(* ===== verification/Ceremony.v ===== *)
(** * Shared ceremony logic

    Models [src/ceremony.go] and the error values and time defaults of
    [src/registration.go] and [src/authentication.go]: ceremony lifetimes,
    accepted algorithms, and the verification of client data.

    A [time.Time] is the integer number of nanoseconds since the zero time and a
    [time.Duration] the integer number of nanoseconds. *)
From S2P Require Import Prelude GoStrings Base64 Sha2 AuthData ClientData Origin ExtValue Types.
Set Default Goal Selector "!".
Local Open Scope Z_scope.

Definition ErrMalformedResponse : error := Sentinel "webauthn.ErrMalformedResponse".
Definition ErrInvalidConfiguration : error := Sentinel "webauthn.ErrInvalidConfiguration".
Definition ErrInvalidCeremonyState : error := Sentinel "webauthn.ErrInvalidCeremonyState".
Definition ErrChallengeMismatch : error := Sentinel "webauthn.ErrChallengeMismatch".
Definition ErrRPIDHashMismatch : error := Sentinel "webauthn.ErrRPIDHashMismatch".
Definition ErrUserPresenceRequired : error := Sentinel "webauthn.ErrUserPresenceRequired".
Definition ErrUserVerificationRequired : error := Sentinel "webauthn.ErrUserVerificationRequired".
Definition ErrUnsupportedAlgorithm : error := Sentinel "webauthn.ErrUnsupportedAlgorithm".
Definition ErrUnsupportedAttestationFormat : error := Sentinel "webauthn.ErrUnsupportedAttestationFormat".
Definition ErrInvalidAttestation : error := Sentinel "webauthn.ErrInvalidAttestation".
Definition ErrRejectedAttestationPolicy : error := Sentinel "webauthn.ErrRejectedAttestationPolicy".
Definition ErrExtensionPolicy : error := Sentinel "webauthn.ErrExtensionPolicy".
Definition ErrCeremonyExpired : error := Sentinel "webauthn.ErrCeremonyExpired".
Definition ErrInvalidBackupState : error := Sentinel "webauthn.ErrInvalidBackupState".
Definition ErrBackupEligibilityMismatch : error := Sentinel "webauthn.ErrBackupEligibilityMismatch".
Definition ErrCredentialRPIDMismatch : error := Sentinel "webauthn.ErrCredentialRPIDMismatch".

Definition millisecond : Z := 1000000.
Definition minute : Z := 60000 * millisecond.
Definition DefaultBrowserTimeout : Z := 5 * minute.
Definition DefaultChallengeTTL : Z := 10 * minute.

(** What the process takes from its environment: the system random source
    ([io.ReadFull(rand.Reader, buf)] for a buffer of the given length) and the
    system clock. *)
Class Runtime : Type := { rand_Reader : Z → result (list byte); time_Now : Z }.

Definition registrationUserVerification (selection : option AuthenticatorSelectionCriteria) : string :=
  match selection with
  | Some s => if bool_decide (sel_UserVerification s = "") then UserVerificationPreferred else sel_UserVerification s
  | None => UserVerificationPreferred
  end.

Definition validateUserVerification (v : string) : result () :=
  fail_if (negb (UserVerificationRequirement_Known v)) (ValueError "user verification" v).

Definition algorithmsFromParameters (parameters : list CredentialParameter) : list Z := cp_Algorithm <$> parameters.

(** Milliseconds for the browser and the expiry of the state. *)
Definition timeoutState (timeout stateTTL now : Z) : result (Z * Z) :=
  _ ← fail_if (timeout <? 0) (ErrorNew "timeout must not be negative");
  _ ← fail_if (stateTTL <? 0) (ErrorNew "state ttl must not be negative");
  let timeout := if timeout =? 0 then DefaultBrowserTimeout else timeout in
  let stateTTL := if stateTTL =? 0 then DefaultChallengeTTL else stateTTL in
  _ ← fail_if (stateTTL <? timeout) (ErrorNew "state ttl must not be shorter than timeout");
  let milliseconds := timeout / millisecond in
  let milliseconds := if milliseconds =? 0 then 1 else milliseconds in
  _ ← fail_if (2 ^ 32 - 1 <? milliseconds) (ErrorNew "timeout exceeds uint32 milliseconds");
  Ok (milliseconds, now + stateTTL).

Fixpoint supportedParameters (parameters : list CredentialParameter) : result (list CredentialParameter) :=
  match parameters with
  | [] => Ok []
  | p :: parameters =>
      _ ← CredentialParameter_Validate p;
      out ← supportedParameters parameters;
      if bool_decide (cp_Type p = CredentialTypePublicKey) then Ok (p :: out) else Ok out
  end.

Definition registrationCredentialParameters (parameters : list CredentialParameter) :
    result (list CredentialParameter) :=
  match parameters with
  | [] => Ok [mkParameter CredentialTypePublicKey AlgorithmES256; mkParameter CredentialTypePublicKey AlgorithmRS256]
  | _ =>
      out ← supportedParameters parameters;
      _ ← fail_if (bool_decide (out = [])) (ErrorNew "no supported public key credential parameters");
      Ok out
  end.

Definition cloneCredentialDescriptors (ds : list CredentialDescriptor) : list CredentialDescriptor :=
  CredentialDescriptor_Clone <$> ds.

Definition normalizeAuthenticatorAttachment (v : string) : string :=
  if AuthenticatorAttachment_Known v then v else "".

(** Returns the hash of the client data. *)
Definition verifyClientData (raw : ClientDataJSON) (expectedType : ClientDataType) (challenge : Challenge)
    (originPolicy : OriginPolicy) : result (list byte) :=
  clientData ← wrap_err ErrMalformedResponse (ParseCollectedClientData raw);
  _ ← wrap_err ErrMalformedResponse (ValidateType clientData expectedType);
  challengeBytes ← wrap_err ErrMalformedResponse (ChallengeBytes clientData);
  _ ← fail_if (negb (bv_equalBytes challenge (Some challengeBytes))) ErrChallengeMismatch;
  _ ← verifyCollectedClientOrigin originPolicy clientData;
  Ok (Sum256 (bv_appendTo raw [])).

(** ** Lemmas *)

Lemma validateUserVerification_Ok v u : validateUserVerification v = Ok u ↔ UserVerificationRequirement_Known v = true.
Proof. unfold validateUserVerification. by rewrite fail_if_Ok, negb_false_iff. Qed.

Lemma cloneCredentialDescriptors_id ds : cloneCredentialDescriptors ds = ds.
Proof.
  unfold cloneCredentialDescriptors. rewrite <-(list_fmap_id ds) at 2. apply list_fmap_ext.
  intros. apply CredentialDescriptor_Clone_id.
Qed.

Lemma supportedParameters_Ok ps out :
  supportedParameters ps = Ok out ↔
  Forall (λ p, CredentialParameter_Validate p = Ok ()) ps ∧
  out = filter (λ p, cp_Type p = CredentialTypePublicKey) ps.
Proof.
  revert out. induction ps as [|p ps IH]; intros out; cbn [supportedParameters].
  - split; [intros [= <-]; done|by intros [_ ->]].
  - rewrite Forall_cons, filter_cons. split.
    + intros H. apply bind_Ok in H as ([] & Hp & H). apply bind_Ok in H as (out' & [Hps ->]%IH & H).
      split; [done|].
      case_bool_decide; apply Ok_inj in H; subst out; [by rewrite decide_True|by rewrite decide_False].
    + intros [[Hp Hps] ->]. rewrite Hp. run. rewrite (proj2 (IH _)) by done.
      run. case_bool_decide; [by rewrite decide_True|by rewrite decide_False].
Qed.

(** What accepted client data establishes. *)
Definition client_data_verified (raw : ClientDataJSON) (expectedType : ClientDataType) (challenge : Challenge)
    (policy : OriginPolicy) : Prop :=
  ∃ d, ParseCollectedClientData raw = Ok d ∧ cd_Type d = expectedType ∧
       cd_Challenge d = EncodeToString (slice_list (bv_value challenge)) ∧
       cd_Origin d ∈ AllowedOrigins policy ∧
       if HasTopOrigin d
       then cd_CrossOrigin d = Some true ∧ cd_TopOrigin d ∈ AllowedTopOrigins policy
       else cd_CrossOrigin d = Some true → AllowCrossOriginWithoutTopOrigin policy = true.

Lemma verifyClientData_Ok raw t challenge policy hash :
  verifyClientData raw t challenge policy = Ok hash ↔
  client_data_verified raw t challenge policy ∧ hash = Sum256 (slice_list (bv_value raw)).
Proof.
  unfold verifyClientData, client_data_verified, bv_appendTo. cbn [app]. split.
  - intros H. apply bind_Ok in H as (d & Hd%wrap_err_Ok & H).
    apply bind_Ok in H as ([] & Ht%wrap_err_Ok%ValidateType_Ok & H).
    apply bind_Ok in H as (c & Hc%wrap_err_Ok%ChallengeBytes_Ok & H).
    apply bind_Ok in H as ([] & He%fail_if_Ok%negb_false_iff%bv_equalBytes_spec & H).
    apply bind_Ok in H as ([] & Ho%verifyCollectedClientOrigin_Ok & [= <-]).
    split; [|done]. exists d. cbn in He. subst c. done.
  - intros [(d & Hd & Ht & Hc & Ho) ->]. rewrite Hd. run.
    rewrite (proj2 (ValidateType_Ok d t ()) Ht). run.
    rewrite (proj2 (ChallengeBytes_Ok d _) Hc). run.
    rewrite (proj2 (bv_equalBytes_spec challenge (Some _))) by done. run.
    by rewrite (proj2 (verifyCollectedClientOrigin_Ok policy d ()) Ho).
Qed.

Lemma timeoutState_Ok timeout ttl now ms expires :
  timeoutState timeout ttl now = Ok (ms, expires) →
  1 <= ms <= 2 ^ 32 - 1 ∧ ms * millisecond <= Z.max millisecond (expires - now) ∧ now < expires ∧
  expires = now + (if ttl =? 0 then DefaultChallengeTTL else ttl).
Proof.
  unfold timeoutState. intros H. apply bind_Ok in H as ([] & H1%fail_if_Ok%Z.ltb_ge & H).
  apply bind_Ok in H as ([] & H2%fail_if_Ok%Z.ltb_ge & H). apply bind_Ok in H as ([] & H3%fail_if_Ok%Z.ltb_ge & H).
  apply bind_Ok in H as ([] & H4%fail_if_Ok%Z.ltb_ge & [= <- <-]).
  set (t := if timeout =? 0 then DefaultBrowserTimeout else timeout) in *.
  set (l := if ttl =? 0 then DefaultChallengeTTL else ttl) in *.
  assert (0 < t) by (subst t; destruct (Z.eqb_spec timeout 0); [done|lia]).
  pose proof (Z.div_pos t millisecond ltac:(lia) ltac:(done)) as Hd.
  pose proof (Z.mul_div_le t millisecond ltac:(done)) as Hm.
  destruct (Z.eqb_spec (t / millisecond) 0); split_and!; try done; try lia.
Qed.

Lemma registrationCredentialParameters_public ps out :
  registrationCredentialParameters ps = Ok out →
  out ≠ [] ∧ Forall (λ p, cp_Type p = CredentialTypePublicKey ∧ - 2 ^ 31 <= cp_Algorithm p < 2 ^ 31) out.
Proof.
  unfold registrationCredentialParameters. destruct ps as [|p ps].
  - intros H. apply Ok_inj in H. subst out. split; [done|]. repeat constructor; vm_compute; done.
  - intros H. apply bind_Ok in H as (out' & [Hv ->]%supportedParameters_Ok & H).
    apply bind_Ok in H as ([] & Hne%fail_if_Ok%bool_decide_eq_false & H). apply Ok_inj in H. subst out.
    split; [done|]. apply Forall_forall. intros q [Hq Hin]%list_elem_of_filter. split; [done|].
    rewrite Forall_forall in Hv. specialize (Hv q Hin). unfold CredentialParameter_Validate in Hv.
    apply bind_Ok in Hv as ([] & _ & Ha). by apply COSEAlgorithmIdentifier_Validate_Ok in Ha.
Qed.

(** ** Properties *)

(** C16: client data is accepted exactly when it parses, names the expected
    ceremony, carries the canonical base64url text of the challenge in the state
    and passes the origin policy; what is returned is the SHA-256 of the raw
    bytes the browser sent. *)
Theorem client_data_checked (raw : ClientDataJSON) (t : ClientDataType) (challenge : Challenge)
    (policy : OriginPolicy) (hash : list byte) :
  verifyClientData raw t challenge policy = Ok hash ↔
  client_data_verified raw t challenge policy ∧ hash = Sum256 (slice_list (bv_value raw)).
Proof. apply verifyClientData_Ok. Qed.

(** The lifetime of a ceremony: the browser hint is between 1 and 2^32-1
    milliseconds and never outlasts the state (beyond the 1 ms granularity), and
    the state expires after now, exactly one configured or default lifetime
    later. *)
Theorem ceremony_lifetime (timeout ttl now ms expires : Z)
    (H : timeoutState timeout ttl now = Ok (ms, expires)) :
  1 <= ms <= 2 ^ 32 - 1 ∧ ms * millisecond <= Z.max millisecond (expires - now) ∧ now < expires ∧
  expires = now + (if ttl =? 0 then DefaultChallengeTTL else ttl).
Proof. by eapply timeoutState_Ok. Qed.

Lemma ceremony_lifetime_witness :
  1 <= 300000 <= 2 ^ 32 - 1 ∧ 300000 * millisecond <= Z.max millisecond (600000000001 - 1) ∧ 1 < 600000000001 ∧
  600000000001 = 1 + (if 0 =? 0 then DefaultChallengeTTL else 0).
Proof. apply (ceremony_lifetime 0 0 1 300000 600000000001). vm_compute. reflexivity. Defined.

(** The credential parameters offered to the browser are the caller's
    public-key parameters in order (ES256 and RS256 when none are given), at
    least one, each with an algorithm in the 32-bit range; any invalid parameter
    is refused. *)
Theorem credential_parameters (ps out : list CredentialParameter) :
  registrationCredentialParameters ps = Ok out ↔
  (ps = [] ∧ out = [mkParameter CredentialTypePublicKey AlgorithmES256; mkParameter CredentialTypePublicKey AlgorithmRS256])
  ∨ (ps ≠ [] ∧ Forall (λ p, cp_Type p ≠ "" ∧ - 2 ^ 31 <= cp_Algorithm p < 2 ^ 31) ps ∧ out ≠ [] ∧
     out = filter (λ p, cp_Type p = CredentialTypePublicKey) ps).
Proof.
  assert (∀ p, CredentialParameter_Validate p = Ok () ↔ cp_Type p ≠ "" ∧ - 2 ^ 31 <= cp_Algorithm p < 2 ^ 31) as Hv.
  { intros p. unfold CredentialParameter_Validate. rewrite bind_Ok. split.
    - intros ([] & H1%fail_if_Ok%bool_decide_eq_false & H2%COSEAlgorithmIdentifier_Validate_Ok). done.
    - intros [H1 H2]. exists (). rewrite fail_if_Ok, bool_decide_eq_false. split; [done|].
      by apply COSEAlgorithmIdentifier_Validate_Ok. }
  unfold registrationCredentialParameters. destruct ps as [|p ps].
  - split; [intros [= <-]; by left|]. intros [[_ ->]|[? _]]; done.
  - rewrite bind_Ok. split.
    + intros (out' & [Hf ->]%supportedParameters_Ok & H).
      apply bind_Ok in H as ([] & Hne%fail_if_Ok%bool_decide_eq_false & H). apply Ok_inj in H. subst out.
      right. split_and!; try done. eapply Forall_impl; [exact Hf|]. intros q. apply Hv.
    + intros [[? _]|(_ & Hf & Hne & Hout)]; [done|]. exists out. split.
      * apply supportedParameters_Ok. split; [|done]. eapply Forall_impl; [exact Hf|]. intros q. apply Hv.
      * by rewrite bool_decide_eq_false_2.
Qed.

....

# Task prompt
Give again, exactly as written, every line from the first one above through the line that has "Definition ErrUserVerificationRequired : error" in it.

# Task solution
(* ===== verification/Ceremony.v ===== *)
(** * Shared ceremony logic

    Models [src/ceremony.go] and the error values and time defaults of
    [src/registration.go] and [src/authentication.go]: ceremony lifetimes,
    accepted algorithms, and the verification of client data.

    A [time.Time] is the integer number of nanoseconds since the zero time and a
    [time.Duration] the integer number of nanoseconds. *)
From S2P Require Import Prelude GoStrings Base64 Sha2 AuthData ClientData Origin ExtValue Types.
Set Default Goal Selector "!".
Local Open Scope Z_scope.

Definition ErrMalformedResponse : error := Sentinel "webauthn.ErrMalformedResponse".
Definition ErrInvalidConfiguration : error := Sentinel "webauthn.ErrInvalidConfiguration".
Definition ErrInvalidCeremonyState : error := Sentinel "webauthn.ErrInvalidCeremonyState".
Definition ErrChallengeMismatch : error := Sentinel "webauthn.ErrChallengeMismatch".
Definition ErrRPIDHashMismatch : error := Sentinel "webauthn.ErrRPIDHashMismatch".
Definition ErrUserPresenceRequired : error := Sentinel "webauthn.ErrUserPresenceRequired".
Definition ErrUserVerificationRequired : error := Sentinel "webauthn.ErrUserVerificationRequired".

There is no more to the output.